DIRECTIONS
Restate word for word the lines of the entries below, starting with the line that holds "Fixpoint endswith (p" and ending with the line that holds "Fixpoint remove_all (p", and no others.

AVAILABLE DATA
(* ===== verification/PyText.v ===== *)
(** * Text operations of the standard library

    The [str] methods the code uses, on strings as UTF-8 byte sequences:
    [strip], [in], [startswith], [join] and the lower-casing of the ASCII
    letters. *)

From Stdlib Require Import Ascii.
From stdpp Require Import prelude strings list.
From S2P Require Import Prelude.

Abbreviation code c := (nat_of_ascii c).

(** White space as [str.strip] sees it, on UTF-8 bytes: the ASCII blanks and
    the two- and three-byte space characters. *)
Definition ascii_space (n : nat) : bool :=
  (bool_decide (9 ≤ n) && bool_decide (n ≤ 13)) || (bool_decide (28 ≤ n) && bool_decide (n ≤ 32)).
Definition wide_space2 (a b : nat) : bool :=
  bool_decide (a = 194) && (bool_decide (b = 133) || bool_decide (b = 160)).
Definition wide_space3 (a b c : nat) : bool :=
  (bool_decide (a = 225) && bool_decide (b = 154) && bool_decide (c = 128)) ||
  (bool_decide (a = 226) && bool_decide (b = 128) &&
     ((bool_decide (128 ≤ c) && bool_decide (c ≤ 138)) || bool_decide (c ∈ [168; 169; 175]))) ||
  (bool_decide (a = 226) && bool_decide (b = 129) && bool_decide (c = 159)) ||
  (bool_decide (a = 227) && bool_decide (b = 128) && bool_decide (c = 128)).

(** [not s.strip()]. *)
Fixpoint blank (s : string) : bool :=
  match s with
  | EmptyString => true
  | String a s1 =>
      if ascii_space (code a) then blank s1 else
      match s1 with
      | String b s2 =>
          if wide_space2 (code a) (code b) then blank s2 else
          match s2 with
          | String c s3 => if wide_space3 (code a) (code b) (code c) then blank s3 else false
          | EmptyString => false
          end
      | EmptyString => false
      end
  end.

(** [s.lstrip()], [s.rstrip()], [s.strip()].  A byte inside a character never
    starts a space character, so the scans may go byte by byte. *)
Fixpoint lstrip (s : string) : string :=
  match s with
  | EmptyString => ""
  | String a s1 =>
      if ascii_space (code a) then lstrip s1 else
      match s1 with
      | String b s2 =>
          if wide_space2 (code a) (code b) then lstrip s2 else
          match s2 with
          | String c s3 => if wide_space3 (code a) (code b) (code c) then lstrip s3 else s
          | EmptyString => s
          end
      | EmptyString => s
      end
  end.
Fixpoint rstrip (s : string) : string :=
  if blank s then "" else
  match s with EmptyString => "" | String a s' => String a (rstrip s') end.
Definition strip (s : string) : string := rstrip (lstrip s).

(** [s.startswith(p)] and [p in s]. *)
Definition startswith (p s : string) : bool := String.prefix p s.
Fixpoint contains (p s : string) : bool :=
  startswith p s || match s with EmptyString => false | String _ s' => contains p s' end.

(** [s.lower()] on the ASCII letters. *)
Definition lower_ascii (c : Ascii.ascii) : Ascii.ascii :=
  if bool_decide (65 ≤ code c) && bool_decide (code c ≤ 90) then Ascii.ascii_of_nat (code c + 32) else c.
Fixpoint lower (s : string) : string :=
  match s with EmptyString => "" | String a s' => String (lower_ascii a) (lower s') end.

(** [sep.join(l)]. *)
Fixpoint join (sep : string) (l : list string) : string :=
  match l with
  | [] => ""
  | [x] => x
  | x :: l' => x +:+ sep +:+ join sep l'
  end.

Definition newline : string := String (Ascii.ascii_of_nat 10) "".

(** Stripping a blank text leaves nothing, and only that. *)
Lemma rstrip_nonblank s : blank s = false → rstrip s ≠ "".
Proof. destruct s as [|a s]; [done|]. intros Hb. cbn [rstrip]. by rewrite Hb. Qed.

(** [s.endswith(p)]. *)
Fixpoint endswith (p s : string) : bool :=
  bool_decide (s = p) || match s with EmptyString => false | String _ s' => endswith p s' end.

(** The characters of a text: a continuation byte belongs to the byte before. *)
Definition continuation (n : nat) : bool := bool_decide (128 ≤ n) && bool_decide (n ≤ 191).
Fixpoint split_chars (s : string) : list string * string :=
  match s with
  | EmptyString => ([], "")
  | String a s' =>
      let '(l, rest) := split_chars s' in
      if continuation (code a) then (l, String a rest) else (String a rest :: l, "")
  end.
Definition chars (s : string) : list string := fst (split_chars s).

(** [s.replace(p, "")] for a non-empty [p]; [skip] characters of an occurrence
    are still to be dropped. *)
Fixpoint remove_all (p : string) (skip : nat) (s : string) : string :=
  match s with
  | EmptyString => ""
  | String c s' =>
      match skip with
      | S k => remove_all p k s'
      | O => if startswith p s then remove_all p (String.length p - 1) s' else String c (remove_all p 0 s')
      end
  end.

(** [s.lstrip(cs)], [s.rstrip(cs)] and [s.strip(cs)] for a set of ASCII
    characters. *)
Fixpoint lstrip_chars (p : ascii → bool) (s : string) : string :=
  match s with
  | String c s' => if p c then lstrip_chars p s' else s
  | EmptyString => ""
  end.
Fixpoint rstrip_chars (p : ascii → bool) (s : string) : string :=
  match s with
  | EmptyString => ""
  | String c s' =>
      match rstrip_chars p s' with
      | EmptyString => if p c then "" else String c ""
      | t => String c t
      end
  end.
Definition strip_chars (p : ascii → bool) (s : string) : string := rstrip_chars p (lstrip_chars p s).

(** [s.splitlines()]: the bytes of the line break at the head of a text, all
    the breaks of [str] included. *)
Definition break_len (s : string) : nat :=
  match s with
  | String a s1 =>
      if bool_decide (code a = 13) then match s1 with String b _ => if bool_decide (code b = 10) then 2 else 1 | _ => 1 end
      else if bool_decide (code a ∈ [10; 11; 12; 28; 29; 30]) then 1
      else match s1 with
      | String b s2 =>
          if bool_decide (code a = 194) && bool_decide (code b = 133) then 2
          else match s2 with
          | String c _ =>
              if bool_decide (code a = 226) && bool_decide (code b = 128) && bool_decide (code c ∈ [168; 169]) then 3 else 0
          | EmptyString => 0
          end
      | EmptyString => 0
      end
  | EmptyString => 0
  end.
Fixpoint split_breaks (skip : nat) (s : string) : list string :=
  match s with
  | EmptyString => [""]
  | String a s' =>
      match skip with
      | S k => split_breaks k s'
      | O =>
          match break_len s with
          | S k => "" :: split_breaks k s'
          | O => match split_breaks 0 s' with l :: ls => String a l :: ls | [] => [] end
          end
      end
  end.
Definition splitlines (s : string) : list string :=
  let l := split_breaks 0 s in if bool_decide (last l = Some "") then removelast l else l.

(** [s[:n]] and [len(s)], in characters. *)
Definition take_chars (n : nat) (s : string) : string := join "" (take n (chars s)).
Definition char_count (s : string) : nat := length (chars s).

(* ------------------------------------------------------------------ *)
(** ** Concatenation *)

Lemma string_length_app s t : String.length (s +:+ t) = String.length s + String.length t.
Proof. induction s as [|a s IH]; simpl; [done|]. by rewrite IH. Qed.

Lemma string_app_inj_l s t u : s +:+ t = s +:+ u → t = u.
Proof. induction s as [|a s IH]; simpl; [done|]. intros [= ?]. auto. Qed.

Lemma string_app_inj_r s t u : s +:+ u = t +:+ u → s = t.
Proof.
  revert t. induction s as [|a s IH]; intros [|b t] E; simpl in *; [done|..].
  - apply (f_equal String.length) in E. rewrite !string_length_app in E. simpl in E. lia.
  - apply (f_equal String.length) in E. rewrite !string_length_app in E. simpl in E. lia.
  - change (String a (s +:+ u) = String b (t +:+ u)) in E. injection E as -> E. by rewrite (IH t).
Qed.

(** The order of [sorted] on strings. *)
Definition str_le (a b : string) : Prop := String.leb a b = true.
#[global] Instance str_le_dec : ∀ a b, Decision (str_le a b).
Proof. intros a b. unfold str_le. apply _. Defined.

---

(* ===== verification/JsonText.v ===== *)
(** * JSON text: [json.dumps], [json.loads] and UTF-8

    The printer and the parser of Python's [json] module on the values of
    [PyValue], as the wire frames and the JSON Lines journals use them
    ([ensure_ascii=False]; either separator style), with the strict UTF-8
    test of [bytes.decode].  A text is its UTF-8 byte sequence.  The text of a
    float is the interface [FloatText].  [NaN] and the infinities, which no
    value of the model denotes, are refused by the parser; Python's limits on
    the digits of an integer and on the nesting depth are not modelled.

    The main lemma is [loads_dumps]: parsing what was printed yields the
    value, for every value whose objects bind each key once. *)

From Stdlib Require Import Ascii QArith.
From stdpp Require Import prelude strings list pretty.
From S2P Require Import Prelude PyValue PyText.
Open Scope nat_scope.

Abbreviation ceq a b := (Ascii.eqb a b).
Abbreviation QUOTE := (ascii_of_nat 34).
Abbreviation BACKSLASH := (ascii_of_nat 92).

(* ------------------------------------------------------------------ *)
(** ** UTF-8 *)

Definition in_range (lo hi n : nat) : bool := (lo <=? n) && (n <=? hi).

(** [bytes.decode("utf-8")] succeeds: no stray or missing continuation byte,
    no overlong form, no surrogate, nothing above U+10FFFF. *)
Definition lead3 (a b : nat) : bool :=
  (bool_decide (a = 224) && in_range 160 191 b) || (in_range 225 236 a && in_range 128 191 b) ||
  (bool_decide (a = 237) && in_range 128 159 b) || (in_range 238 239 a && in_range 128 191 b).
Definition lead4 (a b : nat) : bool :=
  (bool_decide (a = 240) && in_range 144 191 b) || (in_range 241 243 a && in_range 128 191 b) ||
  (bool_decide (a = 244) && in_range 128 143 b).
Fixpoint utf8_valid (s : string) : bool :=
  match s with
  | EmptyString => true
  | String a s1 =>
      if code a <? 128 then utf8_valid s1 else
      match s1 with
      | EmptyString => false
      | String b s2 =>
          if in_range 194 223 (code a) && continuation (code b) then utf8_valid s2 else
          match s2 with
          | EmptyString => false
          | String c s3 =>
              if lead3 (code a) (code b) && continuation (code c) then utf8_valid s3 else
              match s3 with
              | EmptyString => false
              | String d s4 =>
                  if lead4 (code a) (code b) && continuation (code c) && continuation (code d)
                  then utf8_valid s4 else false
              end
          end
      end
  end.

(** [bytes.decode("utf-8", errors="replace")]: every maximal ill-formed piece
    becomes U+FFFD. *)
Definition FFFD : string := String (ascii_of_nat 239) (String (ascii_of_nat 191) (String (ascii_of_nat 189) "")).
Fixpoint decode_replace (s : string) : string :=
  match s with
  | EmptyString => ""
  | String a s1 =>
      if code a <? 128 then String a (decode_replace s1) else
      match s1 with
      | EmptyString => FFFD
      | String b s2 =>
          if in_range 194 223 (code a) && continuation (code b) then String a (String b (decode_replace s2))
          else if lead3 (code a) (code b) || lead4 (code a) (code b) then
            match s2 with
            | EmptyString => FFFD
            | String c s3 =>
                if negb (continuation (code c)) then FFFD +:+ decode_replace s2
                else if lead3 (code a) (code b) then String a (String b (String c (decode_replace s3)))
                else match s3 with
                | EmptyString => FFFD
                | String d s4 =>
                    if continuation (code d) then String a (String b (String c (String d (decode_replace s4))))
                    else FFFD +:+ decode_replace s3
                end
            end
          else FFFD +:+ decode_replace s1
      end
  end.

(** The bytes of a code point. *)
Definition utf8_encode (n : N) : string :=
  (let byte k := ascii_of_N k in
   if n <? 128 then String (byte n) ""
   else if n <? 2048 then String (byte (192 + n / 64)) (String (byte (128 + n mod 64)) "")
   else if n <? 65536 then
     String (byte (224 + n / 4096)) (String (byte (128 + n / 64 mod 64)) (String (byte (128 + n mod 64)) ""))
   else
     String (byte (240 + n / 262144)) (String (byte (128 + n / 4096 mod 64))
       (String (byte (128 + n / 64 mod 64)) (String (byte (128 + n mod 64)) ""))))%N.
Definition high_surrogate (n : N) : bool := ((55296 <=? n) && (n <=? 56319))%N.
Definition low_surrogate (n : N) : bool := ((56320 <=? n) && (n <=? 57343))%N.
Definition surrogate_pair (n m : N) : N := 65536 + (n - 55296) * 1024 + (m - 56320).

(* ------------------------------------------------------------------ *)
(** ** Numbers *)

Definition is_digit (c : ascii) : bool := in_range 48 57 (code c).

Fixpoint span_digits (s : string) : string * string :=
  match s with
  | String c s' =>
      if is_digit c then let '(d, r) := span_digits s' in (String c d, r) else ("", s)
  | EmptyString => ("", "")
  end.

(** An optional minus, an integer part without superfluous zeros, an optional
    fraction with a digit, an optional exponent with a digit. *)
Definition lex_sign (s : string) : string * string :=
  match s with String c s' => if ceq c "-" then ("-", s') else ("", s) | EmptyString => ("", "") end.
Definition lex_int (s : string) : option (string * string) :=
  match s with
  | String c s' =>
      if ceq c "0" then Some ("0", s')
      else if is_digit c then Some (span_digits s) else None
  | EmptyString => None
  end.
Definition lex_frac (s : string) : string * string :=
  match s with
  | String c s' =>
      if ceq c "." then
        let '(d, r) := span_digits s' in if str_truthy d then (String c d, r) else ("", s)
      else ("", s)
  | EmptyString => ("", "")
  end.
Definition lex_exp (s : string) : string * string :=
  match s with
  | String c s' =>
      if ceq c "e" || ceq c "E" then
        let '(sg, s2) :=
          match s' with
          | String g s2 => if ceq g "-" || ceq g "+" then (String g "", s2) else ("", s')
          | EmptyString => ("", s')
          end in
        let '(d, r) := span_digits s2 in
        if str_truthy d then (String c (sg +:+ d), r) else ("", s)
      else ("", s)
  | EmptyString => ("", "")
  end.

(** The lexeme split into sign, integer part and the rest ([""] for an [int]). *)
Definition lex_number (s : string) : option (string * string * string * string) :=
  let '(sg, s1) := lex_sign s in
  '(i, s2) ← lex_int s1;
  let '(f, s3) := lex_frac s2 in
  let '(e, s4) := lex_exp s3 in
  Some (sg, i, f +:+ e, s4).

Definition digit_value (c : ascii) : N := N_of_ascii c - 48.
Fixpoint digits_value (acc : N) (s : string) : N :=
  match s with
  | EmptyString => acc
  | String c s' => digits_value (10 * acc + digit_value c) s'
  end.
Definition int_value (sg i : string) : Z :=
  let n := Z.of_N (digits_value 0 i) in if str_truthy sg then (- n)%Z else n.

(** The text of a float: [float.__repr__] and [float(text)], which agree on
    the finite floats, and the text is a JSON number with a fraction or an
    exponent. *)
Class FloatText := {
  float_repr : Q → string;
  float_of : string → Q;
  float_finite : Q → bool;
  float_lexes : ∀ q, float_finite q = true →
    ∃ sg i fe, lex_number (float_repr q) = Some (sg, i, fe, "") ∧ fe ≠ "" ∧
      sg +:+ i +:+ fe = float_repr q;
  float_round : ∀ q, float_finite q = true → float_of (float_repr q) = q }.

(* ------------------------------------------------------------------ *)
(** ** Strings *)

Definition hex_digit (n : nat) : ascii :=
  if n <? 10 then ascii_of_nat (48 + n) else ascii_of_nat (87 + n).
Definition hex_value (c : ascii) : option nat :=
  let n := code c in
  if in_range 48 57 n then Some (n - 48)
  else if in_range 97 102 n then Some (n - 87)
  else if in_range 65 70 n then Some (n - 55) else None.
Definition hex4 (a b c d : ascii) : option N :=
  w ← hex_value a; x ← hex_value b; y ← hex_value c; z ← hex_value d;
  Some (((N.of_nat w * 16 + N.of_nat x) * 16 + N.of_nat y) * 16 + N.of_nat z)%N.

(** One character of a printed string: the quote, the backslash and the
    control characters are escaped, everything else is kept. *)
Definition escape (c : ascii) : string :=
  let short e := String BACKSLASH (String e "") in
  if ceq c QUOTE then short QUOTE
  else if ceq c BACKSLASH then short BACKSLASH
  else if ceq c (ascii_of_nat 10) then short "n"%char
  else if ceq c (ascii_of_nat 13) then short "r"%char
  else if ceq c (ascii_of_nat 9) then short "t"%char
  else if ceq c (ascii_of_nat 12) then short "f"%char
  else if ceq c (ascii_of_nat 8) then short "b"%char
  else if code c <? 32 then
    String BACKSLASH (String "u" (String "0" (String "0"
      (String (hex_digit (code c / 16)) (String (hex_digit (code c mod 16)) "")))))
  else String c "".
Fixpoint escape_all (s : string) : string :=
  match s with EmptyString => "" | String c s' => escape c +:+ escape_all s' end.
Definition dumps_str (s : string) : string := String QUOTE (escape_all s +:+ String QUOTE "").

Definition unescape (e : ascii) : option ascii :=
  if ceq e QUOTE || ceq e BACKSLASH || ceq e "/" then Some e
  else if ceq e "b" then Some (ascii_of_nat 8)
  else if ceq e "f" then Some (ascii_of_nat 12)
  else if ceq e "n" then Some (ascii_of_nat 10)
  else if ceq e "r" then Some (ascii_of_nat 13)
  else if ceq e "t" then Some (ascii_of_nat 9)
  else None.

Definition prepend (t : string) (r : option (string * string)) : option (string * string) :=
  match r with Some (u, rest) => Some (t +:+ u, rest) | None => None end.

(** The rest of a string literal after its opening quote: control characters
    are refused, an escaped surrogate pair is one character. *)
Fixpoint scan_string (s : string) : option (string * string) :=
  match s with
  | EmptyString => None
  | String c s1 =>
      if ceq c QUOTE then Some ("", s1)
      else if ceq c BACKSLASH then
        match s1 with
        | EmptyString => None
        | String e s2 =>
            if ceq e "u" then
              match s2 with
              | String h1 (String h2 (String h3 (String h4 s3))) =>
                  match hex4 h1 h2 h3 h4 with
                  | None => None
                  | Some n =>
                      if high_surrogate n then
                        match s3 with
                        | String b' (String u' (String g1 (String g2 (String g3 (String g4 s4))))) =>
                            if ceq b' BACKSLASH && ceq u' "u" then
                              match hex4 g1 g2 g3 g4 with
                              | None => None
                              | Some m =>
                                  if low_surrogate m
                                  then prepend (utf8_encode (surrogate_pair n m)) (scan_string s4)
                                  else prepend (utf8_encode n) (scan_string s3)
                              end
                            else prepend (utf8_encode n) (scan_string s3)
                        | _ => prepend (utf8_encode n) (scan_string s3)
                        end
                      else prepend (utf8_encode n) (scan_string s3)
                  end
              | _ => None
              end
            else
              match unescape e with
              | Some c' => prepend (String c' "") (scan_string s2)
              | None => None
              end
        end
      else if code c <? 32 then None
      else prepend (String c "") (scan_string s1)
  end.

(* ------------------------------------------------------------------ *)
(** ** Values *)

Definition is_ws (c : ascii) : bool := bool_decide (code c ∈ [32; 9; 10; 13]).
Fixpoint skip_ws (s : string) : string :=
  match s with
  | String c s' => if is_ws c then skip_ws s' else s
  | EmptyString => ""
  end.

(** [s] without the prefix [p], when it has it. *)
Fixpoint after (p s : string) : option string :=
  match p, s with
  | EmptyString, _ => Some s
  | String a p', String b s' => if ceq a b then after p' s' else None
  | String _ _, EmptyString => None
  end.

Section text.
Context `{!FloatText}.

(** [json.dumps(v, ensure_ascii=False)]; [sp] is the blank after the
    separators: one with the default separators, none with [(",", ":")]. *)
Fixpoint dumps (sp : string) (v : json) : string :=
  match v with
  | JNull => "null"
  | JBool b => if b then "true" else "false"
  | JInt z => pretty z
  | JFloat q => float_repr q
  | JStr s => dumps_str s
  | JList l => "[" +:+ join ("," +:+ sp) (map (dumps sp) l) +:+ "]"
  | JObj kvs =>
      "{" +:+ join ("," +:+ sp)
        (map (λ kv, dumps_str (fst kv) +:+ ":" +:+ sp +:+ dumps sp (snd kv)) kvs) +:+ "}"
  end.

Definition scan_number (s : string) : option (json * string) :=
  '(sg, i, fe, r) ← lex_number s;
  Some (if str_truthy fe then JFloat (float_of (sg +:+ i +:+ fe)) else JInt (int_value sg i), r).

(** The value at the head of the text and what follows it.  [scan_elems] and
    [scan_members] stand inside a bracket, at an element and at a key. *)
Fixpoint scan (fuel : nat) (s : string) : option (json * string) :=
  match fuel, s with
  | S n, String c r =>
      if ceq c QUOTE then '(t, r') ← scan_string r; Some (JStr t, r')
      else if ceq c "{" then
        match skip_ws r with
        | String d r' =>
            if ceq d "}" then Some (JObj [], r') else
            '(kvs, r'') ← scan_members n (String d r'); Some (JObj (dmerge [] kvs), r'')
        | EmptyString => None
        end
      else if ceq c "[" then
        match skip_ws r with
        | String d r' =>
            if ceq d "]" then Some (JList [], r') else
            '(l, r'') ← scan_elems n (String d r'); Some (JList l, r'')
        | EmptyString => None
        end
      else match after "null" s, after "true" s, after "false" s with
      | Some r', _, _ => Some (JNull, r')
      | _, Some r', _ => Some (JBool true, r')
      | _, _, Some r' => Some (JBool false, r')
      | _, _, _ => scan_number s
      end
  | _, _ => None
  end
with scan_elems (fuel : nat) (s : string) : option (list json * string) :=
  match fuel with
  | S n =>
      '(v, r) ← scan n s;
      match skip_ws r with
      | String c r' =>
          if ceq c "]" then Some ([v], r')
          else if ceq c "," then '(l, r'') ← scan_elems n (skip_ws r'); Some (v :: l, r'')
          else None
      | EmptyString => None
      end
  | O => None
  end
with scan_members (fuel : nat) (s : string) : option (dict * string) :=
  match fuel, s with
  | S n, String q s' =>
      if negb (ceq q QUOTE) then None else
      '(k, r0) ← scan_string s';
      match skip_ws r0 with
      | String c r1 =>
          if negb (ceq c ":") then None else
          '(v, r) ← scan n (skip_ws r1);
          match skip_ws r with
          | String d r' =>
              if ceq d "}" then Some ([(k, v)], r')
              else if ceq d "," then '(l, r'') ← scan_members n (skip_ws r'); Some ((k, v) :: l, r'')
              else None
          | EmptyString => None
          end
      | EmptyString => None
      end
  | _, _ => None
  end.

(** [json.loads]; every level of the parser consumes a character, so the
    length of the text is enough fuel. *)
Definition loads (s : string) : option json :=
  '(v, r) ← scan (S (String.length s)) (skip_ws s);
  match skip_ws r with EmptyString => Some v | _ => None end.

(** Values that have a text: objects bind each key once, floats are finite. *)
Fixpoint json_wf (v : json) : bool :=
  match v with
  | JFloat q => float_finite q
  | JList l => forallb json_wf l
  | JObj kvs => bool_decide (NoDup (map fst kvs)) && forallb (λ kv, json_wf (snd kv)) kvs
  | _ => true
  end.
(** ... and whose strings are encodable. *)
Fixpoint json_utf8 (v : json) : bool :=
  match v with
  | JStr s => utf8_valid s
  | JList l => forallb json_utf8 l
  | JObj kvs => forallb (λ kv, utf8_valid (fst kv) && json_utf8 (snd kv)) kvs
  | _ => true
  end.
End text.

EXERCISE OUTPUT
Fixpoint endswith (p s : string) : bool :=
  bool_decide (s = p) || match s with EmptyString => false | String _ s' => endswith p s' end.

(** The characters of a text: a continuation byte belongs to the byte before. *)
Definition continuation (n : nat) : bool := bool_decide (128 ≤ n) && bool_decide (n ≤ 191).
Fixpoint split_chars (s : string) : list string * string :=
  match s with
  | EmptyString => ([], "")
  | String a s' =>
      let '(l, rest) := split_chars s' in
      if continuation (code a) then (l, String a rest) else (String a rest :: l, "")
  end.
Definition chars (s : string) : list string := fst (split_chars s).

(** [s.replace(p, "")] for a non-empty [p]; [skip] characters of an occurrence
    are still to be dropped. *)
Fixpoint remove_all (p : string) (skip : nat) (s : string) : string :=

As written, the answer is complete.